My client was struggling with not seeing his children as much as he did when he was part of a family unit. This is always a big problem with divorce when there are children involved. One person ends up being the resident parent (which is generally the woman) and the other person ends up seeing their children once or twice a week, unless they have agreed shared custody. He was missing them and feeling depressed. He had moved into a flat and would spend most evenings staring at 4 walls when he wasn’t working.

I explained to him that feeling of loss, guilt and loneliness were normal and it would take time to feel at home in his new flat and get to grips with not seeing his children. When I was going through my first marriage breakup, my daughter was only 2, she couldn’t understand why daddy was not coming home and would often cry, which would make me feel even more guilty. She started to sleep in my bed for comfort and took up residence on the other side of the bed, even when I moved into a new house until she decided one day that she was far too grown up to sleep with mummy. She was too young to verbalise how she was feeling and in some ways regressed. I reassured her (and so did her dad) that it wasn’t her fault and that we loved her no matter what. She is now 15 and a very independent and strong young women. She doesn’t remember me and her dad being together and finds it funny that we ever were in the first place! She sees her dad once or twice a week and has a great relationship with her step-mum and step brothers. Children who experience family breakdown develop strong resilience and often see having 2 homes, 2 birthdays and 2 Christmases as a bonus.

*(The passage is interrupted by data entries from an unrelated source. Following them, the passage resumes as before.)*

(* ===== verification/ImportRun.v ===== *)
(** * Finishing files of an import run (crates/import-pipeline)

    What happens to a [ProcessedFile]: its commit to the store (source_commit.rs), its
    source disposition (source_dispositions.rs), the flush of pending searchable
    documents (publication_coordinator.rs), the progress rows (orchestrator.rs), and
    the sequential runs over all files (import_run/scheduler.rs).  The run with
    parse workers is in [ImportSchedule]. *)

From Stdlib Require Import ZArith String Sorted.
From stdpp Require Import prelude.
From S2P Require Import Prelude Collections Float32 Text Identity WriterStore SearchMetadata ImportFile.

Local Open Scope Z_scope.

Definition IMPORT_SOURCE_DISPOSITION_BATCH_LIMIT : nat := 512.
Definition IMPORT_PROGRESS_UPDATE_EVERY_FILES : Z := 32.
Definition IMPORT_SEARCHABLE_FLUSH_BATCH : Z := 1024.
Definition IMPORT_SEARCHABLE_FLUSH_MILESTONES : list Z := [100; 1000].

Inductive DispositionStaging := StagingReady | SearchableFactsPending.
Inductive SearchableStagingState := StagingPending | StagingCompleted.

(** What stays fixed during one run. *)
Record RunParams := MkRunParams {
  run_task_id : str;
  run_purpose : ImportTaskPurpose;
  run_now : Z;
}.

(** ** Updates of the summary *)

Definition failure_kind_rank (k : ImportFailureKind) : Z :=
  match k with
  | TextTooLarge => 0 | ReadError => 1 | UnsupportedExtension => 2 | ParserUnsupported => 3
  | ParserCorrupted => 4 | ParserEncrypted => 5 | ParserTimeout => 6 | ParserResourceExhausted => 7
  | ParserIo => 8 | ParserCancelled => 9 | ParserInternal => 10 | EmptyText => 11
  end.
#[export] Instance ImportFailureKind_cmp : Cmp ImportFailureKind := λ x y,
  Z.compare (failure_kind_rank x) (failure_kind_rank y).

Definition failure_counts_increment (kind : ImportFailureKind) (m : list (ImportFailureKind * Z))
    : list (ImportFailureKind * Z) :=
  bmap_entry kind (λ n, default 0 n + 1) m.

Definition add_processed_document (s : ImportSummary) : ImportSummary :=
  let 'MkSummary a b c d e f g h i j k l m n o p := s in
  MkSummary a (usize_saturating_add b 1) c d e f g h i j k l m n o p.
Definition add_searchable_documents (x : Z) (s : ImportSummary) : ImportSummary :=
  let 'MkSummary a b c d e f g h i j k l m n o p := s in
  MkSummary a b c d e f g h (i + x) j k l m n o p.
Definition add_ocr_required (s : ImportSummary) : ImportSummary :=
  let 'MkSummary a b c d e f g h i j k l m n o p := s in
  MkSummary a b c d e f g h i (j + 1) k l m n o p.
Definition add_ocr_job_queued (s : ImportSummary) : ImportSummary :=
  let 'MkSummary a b c d e f g h i j k l m n o p := s in
  MkSummary a b c d e f g h i j (k + 1) l m n o p.
Definition add_failed (kind : ImportFailureKind) (s : ImportSummary) : ImportSummary :=
  let 'MkSummary a b c d e f g h i j k l m n o p := s in
  MkSummary a b c d e f g h i j k (l + 1) (failure_counts_increment kind m) n o p.
Definition update_worker_metrics (f : ImportWorkerMetrics → ImportWorkerMetrics) (s : ImportSummary)
    : ImportSummary :=
  let 'MkSummary a b c d e g h io i j k l m n o p := s in
  MkSummary a b c d e g h io i j k l m n o (f p).

Definition add_changed_projections (x : Z) (m : ImportWorkerMetrics) : ImportWorkerMetrics :=
  let 'MkWorkerMetrics a b c d := m in MkWorkerMetrics a b c (u64_saturating_add d x).
Definition record_parse_worker_count (x : Z) (m : ImportWorkerMetrics) : ImportWorkerMetrics :=
  let 'MkWorkerMetrics a b c d := m in MkWorkerMetrics (Z.max a x) b c d.
Definition add_parse_job (full_events : Z) (m : ImportWorkerMetrics) : ImportWorkerMetrics :=
  let 'MkWorkerMetrics a b c d := m in MkWorkerMetrics a (b + 1) (c + full_events) d.

Definition update_summary {W} (f : ImportSummary → ImportSummary) : M W unit :=
  modify (λ r, set_summary (f (summary r)) r).

(** [for x in l { body(x)?; }]. *)
Fixpoint for_each {W A} (body : A → M W unit) (l : list A) : M W unit :=
  match l with
  | [] => mret tt
  | x :: l => _ ← body x; for_each body l
  end.

(** ** Dispositions (source_dispositions.rs) *)

Definition disposition_staging (self : ProcessedFile) : DispositionStaging :=
  match self with
  | PSearchable _ => SearchableFactsPending
  | _ => StagingReady
  end.

Definition source_disposition (self : ProcessedFile) (source_ordinal : Z)
    (document_id : StableId DocumentId) : result ImportTaskSourceDisposition ImportPipelineError :=
  let? x :=
    match self with
    | PSearchable pending =>
        Ok (revision_id (ps_source_revision pending), Some (ver_id (ps_version pending)), DispSearchable)
    | PUnchangedSearchable rev ver => Ok (rev, Some ver, DispSearchable)
    | PUnchangedOcrRequired _ rev => Ok (rev, None, DispOcrBacklog)
    | PUnchangedExcluded _ rev ver => Ok (rev, Some ver, DispExcluded)
    | PExcluded pending =>
        Ok (revision_id (pc_source_revision pending), Some (ver_id (pc_version pending)), DispExcluded)
    | POcrRequired pending => Ok (revision_id (pt_source_revision pending), None, DispOcrBacklog)
    | PFailed _ (Some pending) => Ok (revision_id (pt_source_revision pending), None, DispFailed)
    | PFailed _ None => Err migration_scan_incomplete
    end in
  let '(rev, ver, kind) := x in
  Ok (MkDisposition source_ordinal document_id rev ver kind).

Definition staging_state {A} (pending : list A) : SearchableStagingState :=
  match pending with [] => StagingCompleted | _ => StagingPending end.

Definition batches_record (d : ImportTaskSourceDisposition) (staging : DispositionStaging)
    (b : ImportDispositionBatches) : ImportDispositionBatches :=
  let 'MkBatches task contract ready pending := b in
  match staging with
  | StagingReady => MkBatches task contract (ready ++ [d]) pending
  | SearchableFactsPending => MkBatches task contract ready (pending ++ [d])
  end.

(** [slice::chunks(n)]; [fuel] is the length of the slice. *)
Fixpoint chunks_fuel {A} (fuel n : nat) (l : list A) : list (list A) :=
  match fuel, l with
  | O, _ | _, [] => []
  | S fuel, _ => take n l :: chunks_fuel fuel n (drop n l)
  end.
Definition chunks {A} (n : nat) (l : list A) : list (list A) := chunks_fuel (length l) n l.

Definition disposition_cmp (x y : ImportTaskSourceDisposition) : comparison :=
  Z.compare (disp_source_ordinal x) (disp_source_ordinal y).

Section import_run.
Context {W : Type} `{ImportWorld W} `{ImportEngines} `{Sha256}.

Definition flush_ready : M W unit :=
  b ← gets disposition_batches;
  _ ← for_each (λ batch, store_write
        (stage_import_task_source_dispositions (batch_task_id b) (batch_contract_id b) batch))
        (chunks IMPORT_SOURCE_DISPOSITION_BATCH_LIMIT (batch_ready b));
  modify (set_batches (MkBatches (batch_task_id b) (batch_contract_id b) [] (batch_pending_searchable b))).

Definition flush_ready_if_full : M W unit :=
  b ← gets disposition_batches;
  if decide (IMPORT_SOURCE_DISPOSITION_BATCH_LIMIT ≤ length (batch_ready b))%nat then flush_ready
  else mret tt.

Definition searchable_staging_completed (state : SearchableStagingState) : M W unit :=
  b ← gets disposition_batches;
  match state, batch_pending_searchable b with
  | StagingPending, _ | _, [] => mret tt
  | StagingCompleted, pending =>
      _ ← modify (set_batches (MkBatches (batch_task_id b) (batch_contract_id b)
             (sort_by disposition_cmp (batch_ready b ++ pending)) []));
      flush_ready
  end.

Definition flush_all : M W unit :=
  b ← gets disposition_batches;
  match batch_pending_searchable b with
  | [] => flush_ready
  | _ => raise store_invariant
  end.

(** ** Commits (file_processing/source_commit.rs) *)

Definition existing_mutation (document : PendingExistingDocument)
    (rev : StableId SourceRevisionId) : SourceRootBoundImportMutation :=
  match document with
  | ExistingUnchanged document => MutExistingRevision (doc_id document) rev
  | ExistingMetadataChanged document => MutExistingRevisionMetadata document rev
  end.

Definition mutation (processed : ProcessedFile) (document_id : StableId DocumentId)
    : SourceRootBoundImportMutation :=
  match processed with
  | PSearchable pending =>
      match ps_publication_kind pending with
      | Replacement =>
          MutImmutable (StageClassifiedResume (ps_document pending) (ps_source_revision pending)
            (ps_version pending) (ps_classification pending) (ps_mentions pending)
            (ps_email_hash pending) (ps_phone_hash pending))
      | MetadataChangedKind =>
          MutExistingRevisionMetadata (ps_document pending) (revision_id (ps_source_revision pending))
      end
  | PUnchangedSearchable rev _ => MutExistingRevision document_id rev
  | PUnchangedOcrRequired document rev => existing_mutation document rev
  | PUnchangedExcluded document rev _ => existing_mutation document rev
  | PExcluded pending =>
      MutImmutable (StageClassifiedResume (pc_document pending) (pc_source_revision pending)
        (pc_version pending) (pc_classification pending) [] None None)
  | POcrRequired pending =>
      MutOcrRequired (StageSourceTriage (pt_document pending) (pt_source_revision pending)
        (pt_triage pending))
  | PFailed _ (Some pending) =>
      MutImmutable (StageSourceTriage (pt_document pending) (pt_source_revision pending)
        (pt_triage pending))
  | PFailed _ None => MutReadFailureWithoutRevision
  end.

Definition processed_source_revision_id (processed : ProcessedFile)
    : option (StableId SourceRevisionId) :=
  match processed with
  | PSearchable pending => Some (revision_id (ps_source_revision pending))
  | PUnchangedSearchable rev _ | PUnchangedOcrRequired _ rev | PUnchangedExcluded _ rev _ => Some rev
  | PExcluded pending => Some (revision_id (pc_source_revision pending))
  | POcrRequired pending | PFailed _ (Some pending) =>
      Some (revision_id (pt_source_revision pending))
  | PFailed _ None => None
  end.

Definition strong_observation (file : DiscoveredFile) (processed : ProcessedFile)
    (verification : ContentVerification) (now : Z)
    : result (option StrongSourceFileObservation) ImportPipelineError :=
  if negb (bool_decide (verification = Strong)) then Ok None
  else
    let? observation := ok_or (file_observation file) source_changed_during_import in
    let? rev := ok_or (processed_source_revision_id processed) store_invariant in
    Ok (Some (strong_store_observation rev observation now)).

I talked to my client about reassuring his boys that he loved them and answering any questions that they had as truthfully as possible (depending on age, older children like this approach and will respect you more for it). I also suggested that he made his flat more homely by buying cushions, throws and putting up pictures/ photographs of his boys that would enable him to see his flat as his home and not just somewhere where he was staying. I suggested that he planned activities that he could do with his sons like swimming, bowling and the cinema so that they would look forward to visiting as well as normal things like cooking together and decorating their bedroom so that if started to feel like theirs.

We also discussed planning things to do when his sons were not there (which would be the majority of the time). I gave him the target of joining a social group or a gym and catching up with old friends. I found it very difficult when my daughter when to her dads for the first few months. I felt a little lost and would walk or swim just to keep my mind occupied. After a while, I began to see my childfree time as ‘my’ time, time to find out who I was and what I wanted to do with the rest of my life. As I always tell my clients “Life should not stop after divorce!”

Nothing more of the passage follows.